# DESCRIPTION OF THE TASK:
List each line of the data that holds the string "categories", please.
── DATASET ENTRIES ──
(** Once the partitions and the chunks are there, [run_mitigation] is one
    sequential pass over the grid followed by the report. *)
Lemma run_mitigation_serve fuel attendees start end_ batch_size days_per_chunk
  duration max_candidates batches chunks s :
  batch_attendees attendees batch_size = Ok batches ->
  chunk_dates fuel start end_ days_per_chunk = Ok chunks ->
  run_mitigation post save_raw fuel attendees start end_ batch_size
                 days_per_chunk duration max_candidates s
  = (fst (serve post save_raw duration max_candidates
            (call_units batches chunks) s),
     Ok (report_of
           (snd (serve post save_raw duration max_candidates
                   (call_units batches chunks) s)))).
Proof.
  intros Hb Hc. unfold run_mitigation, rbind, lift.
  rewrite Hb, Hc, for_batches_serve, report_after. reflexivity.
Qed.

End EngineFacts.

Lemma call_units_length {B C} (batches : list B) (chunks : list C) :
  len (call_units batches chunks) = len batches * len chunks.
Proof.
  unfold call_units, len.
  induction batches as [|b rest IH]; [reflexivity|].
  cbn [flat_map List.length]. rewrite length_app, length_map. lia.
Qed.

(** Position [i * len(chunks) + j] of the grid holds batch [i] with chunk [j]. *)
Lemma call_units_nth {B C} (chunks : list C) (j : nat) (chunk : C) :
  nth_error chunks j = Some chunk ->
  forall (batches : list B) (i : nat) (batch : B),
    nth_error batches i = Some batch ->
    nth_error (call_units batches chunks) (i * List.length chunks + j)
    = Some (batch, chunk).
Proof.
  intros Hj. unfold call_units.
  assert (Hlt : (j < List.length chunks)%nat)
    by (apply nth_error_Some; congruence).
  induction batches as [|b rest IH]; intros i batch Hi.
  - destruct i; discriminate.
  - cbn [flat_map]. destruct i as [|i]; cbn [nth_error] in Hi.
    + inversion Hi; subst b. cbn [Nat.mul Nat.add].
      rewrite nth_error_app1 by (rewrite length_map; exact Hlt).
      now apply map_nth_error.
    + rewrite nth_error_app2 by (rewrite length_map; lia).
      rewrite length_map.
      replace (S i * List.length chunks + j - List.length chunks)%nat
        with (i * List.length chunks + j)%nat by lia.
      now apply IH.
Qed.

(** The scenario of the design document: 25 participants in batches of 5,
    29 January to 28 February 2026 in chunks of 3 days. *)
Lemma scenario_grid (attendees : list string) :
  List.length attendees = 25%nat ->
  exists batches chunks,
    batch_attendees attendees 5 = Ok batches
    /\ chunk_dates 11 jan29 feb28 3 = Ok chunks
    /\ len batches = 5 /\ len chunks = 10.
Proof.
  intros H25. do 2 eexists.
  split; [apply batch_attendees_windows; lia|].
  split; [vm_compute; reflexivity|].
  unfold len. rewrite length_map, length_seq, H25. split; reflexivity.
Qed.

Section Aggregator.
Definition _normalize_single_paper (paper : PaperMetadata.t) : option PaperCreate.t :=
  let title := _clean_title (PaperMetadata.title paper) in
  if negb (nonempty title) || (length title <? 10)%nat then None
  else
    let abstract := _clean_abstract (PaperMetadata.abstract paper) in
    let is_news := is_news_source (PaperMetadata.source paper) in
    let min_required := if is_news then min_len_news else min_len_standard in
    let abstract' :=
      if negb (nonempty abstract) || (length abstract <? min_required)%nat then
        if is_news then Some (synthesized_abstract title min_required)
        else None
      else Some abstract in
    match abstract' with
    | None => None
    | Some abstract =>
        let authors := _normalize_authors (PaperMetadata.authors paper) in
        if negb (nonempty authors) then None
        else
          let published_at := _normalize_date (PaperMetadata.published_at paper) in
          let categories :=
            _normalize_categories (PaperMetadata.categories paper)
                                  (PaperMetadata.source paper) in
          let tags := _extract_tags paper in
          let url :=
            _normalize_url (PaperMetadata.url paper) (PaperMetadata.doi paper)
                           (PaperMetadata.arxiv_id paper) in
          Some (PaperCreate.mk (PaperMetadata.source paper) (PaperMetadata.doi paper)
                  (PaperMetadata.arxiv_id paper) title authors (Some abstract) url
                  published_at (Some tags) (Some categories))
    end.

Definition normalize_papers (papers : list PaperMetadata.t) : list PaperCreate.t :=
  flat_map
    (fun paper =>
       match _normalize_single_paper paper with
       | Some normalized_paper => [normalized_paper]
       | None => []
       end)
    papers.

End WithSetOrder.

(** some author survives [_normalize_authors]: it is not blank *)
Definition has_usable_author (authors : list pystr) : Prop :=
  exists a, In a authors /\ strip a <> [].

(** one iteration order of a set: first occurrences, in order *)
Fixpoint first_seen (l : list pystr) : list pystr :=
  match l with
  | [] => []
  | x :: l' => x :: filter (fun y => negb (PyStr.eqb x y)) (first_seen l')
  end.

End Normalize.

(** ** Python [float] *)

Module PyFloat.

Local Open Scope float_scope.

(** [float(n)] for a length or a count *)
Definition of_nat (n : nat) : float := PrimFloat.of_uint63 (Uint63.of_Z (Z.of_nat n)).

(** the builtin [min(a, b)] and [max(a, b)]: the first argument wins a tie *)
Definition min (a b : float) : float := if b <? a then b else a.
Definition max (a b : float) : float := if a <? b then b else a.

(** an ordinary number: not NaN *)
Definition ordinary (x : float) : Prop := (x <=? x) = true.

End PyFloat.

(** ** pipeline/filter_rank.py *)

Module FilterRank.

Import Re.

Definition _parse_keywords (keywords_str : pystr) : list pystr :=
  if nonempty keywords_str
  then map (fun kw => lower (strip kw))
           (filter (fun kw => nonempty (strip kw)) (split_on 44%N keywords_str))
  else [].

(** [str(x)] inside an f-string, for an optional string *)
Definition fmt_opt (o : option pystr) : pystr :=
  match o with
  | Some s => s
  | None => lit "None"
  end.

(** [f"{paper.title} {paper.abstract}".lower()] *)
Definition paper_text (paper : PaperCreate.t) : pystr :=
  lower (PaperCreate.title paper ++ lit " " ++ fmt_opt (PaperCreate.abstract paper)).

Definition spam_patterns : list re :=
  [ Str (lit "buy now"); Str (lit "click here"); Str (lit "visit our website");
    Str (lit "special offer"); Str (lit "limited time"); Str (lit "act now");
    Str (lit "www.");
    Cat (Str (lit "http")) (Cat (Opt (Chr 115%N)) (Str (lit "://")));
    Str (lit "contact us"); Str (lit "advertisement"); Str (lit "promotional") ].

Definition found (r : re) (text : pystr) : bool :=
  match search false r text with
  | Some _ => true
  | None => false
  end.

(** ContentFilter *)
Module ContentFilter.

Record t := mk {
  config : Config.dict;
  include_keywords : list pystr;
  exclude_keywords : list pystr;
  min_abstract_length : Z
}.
───
# ANSWER SECTION:
          let categories :=
            _normalize_categories (PaperMetadata.categories paper)
                  published_at (Some tags) (Some categories))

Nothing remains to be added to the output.